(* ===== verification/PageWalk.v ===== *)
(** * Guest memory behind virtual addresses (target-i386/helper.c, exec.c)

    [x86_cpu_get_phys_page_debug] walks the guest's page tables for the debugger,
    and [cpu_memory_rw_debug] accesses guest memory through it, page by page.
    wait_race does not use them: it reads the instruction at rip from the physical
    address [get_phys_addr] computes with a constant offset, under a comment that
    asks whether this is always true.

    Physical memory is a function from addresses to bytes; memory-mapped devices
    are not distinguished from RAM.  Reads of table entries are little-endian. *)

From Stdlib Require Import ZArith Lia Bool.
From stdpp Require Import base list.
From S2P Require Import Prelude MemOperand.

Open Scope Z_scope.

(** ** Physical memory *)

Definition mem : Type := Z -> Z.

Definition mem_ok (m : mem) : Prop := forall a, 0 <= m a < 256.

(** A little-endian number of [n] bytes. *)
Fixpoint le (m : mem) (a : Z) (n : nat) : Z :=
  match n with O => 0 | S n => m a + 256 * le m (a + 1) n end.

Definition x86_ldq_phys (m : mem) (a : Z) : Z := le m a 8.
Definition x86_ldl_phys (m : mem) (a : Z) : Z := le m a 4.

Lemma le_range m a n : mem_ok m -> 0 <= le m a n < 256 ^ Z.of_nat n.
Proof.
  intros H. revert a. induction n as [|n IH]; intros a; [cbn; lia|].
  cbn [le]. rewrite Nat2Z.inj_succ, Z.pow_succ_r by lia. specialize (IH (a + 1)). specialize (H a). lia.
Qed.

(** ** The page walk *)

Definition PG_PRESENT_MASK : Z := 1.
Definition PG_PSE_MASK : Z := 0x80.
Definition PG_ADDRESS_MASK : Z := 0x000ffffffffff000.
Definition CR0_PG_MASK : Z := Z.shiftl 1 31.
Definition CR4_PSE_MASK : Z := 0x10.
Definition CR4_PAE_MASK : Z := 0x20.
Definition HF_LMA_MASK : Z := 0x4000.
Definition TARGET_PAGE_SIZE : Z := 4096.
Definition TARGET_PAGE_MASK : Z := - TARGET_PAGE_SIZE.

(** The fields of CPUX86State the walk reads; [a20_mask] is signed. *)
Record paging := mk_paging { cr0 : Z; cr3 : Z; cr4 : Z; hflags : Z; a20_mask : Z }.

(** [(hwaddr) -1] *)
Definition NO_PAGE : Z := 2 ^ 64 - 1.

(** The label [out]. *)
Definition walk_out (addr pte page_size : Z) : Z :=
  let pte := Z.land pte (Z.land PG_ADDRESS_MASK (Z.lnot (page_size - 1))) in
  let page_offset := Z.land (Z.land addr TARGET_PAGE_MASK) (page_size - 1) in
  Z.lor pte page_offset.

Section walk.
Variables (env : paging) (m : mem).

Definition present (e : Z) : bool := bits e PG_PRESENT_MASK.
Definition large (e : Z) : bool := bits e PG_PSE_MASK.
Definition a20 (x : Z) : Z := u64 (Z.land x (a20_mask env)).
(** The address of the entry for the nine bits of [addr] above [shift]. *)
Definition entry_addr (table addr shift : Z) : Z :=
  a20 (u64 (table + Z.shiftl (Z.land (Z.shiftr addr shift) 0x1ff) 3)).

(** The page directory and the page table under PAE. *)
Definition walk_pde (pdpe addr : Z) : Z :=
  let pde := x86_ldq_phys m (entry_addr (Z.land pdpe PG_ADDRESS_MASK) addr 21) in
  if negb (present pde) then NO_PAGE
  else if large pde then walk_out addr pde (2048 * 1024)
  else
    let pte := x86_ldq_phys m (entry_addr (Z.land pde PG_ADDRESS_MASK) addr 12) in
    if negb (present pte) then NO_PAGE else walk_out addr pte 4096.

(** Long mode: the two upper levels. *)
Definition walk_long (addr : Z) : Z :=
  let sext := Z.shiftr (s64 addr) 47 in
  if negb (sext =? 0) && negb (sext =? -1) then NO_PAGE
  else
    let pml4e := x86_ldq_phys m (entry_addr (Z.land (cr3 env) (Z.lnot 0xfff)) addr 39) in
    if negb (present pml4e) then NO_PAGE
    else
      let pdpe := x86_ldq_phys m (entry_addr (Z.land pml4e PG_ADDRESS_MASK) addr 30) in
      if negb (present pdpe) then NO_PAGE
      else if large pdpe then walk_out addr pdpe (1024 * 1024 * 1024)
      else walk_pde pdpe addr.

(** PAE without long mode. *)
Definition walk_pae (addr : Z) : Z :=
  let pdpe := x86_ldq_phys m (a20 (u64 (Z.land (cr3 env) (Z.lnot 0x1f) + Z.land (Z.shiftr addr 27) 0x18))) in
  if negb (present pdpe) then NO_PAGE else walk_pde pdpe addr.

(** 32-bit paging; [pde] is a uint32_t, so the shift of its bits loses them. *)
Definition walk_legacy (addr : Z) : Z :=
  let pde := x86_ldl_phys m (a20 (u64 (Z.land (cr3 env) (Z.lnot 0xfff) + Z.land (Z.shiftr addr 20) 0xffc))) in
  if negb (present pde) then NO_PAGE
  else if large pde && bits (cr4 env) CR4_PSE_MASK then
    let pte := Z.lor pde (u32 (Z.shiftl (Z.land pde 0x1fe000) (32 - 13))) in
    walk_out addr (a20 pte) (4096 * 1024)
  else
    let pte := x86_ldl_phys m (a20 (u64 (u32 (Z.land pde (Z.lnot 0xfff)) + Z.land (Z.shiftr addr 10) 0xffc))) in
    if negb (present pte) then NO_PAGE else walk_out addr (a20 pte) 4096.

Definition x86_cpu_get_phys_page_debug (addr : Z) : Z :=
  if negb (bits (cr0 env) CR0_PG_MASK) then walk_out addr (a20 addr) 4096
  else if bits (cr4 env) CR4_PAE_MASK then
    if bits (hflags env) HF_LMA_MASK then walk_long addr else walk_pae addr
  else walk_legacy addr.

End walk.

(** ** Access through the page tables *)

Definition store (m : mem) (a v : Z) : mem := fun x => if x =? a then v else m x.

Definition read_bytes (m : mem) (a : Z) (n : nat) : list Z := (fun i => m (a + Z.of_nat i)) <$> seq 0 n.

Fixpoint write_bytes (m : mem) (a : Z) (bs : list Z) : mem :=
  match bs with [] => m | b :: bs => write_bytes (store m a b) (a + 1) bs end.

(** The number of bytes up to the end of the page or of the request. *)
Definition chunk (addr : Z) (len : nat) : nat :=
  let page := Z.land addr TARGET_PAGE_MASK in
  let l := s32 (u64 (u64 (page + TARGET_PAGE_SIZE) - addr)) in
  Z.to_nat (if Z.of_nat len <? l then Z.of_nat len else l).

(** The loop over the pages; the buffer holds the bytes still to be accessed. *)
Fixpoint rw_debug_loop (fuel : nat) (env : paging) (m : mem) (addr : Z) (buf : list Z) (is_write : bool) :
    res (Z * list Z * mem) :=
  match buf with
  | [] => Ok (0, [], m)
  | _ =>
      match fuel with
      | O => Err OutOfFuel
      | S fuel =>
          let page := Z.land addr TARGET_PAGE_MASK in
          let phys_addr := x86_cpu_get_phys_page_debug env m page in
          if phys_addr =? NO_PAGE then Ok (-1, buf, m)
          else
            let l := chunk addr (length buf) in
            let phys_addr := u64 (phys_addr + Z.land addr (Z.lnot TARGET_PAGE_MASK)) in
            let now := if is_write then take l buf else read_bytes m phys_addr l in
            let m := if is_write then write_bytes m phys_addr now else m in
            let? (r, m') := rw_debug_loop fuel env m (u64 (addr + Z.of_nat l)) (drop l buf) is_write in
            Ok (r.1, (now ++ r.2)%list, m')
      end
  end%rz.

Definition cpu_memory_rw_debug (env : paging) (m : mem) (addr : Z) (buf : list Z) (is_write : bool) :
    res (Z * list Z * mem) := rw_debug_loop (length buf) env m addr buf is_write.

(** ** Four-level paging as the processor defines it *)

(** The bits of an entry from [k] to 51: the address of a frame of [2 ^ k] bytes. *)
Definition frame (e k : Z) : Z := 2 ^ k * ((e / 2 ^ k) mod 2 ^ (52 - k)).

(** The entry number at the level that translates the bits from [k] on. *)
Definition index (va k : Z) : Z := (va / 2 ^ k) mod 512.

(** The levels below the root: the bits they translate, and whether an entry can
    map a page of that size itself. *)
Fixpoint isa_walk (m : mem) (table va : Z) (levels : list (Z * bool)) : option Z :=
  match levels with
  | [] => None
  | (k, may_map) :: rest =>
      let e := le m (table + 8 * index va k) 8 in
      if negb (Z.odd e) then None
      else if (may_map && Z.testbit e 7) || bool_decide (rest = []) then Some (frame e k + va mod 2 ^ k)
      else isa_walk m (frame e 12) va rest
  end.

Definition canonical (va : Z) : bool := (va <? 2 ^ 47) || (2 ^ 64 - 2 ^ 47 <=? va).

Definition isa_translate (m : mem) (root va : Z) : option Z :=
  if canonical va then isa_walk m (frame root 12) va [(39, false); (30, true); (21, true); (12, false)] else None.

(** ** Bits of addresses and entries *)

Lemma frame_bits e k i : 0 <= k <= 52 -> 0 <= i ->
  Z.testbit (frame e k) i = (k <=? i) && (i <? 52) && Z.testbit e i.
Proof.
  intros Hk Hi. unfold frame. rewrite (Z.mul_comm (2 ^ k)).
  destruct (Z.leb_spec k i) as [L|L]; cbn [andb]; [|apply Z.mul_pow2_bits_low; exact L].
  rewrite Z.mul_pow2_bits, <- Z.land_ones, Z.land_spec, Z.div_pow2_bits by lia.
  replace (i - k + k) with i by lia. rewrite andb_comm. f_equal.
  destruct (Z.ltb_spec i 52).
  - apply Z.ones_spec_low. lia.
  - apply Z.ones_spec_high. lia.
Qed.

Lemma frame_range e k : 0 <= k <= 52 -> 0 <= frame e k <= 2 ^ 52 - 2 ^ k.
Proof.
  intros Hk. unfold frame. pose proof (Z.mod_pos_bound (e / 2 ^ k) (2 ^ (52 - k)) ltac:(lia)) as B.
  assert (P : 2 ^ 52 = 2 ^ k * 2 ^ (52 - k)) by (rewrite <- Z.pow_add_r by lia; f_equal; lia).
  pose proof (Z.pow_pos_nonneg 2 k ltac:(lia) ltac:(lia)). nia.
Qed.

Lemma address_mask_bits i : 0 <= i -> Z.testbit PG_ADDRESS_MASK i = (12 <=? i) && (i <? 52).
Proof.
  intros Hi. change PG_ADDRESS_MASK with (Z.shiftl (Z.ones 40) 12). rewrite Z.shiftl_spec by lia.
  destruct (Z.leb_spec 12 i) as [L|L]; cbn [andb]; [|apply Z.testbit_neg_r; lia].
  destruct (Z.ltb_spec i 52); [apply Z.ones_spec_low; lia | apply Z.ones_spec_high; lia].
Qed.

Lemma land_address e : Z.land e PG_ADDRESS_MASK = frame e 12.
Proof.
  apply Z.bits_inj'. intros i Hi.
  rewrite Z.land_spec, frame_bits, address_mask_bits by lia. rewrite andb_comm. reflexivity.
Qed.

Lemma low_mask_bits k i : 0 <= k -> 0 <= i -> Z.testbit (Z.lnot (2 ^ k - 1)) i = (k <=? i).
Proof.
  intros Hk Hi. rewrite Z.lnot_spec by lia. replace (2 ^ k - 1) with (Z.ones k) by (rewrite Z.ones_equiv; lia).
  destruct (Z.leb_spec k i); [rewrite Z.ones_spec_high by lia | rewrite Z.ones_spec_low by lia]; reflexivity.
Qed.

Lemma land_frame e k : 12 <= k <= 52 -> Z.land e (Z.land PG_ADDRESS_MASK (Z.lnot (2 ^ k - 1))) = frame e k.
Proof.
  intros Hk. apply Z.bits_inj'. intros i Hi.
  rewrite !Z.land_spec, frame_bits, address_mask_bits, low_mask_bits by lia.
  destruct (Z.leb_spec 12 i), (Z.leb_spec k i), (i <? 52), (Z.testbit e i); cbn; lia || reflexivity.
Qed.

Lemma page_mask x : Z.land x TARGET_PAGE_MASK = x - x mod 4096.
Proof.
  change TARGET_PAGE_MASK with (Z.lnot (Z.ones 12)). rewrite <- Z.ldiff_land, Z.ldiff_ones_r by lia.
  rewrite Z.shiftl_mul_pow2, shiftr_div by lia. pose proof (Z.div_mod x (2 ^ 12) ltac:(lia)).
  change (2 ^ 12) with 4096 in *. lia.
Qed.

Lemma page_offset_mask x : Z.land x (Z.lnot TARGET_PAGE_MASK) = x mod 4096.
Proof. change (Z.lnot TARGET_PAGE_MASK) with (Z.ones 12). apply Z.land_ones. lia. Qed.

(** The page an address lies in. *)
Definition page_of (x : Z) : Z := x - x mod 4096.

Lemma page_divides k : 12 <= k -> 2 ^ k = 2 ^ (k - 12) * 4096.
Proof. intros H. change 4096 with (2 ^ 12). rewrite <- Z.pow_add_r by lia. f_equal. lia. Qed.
...
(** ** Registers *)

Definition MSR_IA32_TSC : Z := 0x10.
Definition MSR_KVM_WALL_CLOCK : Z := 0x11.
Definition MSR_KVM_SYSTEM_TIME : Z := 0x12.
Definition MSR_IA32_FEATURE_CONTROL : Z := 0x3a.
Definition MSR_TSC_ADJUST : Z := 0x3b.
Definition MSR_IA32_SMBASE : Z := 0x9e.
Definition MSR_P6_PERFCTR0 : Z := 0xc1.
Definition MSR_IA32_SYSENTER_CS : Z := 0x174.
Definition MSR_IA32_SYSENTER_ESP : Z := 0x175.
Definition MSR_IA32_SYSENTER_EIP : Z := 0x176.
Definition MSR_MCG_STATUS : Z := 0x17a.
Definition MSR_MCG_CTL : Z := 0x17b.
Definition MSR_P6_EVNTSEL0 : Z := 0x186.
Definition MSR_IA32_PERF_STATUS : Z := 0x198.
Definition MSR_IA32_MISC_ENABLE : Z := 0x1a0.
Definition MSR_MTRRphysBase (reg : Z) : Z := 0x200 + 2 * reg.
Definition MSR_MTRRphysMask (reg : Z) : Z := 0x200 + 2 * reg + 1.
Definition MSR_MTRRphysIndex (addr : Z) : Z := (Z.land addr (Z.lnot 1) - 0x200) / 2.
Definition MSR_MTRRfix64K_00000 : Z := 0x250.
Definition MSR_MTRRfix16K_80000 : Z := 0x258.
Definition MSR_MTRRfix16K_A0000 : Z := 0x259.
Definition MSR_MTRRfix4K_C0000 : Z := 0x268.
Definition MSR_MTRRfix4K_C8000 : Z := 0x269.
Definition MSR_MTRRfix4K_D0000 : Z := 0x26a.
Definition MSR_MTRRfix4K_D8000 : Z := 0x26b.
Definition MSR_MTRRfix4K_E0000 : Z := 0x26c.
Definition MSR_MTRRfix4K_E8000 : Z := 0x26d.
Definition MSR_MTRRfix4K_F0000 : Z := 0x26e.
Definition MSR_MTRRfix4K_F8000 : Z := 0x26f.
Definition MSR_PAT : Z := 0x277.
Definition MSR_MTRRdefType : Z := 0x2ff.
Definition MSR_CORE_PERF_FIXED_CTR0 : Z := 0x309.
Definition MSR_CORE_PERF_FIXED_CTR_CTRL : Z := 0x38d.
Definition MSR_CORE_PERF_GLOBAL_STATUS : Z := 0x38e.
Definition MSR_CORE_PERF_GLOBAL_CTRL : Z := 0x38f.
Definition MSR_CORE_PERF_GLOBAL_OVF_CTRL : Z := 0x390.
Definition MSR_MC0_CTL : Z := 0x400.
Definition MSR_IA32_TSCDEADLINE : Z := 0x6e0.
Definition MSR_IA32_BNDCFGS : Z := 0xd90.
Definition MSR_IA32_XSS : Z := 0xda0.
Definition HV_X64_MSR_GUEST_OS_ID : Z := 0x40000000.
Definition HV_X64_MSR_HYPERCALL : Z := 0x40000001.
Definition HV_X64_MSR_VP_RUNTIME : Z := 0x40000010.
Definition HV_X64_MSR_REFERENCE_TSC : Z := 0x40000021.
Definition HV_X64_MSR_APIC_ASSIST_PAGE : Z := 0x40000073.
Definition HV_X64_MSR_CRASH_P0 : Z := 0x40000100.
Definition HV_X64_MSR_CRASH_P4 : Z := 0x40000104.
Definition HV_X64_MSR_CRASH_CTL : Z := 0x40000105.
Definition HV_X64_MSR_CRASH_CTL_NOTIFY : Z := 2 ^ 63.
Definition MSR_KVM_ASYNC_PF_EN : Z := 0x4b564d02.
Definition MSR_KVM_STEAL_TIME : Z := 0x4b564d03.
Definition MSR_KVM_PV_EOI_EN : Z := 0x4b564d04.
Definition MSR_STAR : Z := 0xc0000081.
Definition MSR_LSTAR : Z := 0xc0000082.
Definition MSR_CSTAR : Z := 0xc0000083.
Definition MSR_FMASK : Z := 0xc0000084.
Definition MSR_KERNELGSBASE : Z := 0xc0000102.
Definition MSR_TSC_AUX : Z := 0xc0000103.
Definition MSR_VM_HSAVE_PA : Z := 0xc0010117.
---
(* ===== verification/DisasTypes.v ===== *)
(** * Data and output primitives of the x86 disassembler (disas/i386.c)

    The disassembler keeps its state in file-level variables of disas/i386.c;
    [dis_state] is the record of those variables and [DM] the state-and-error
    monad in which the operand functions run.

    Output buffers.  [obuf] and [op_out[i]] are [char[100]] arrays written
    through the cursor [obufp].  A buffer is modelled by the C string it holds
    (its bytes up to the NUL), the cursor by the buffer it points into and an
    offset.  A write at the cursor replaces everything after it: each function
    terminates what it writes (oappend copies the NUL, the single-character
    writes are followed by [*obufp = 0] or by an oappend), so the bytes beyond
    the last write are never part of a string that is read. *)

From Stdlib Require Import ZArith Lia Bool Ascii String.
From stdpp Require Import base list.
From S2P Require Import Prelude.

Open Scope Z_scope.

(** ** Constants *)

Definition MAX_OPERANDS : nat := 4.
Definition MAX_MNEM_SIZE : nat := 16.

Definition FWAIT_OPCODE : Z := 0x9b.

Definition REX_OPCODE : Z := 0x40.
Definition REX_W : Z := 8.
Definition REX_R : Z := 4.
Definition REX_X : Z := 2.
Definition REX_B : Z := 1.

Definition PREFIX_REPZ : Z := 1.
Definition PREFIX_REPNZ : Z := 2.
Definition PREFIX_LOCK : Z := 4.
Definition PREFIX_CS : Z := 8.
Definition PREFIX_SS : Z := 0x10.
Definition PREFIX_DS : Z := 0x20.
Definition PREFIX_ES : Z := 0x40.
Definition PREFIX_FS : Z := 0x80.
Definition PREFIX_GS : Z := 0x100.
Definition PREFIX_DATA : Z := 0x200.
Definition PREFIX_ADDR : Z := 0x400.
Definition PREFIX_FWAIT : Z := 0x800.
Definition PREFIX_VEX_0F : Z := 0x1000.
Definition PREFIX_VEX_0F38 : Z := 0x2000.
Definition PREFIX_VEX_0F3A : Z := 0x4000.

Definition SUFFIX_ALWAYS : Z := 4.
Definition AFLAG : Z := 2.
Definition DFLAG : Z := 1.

> WHAT TO PRODUCE:
Search the data above and return each line in which "entries" occurs.

> FINAL ANSWER:
    are not distinguished from RAM.  Reads of table entries are little-endian. *)
(** ** Bits of addresses and entries *)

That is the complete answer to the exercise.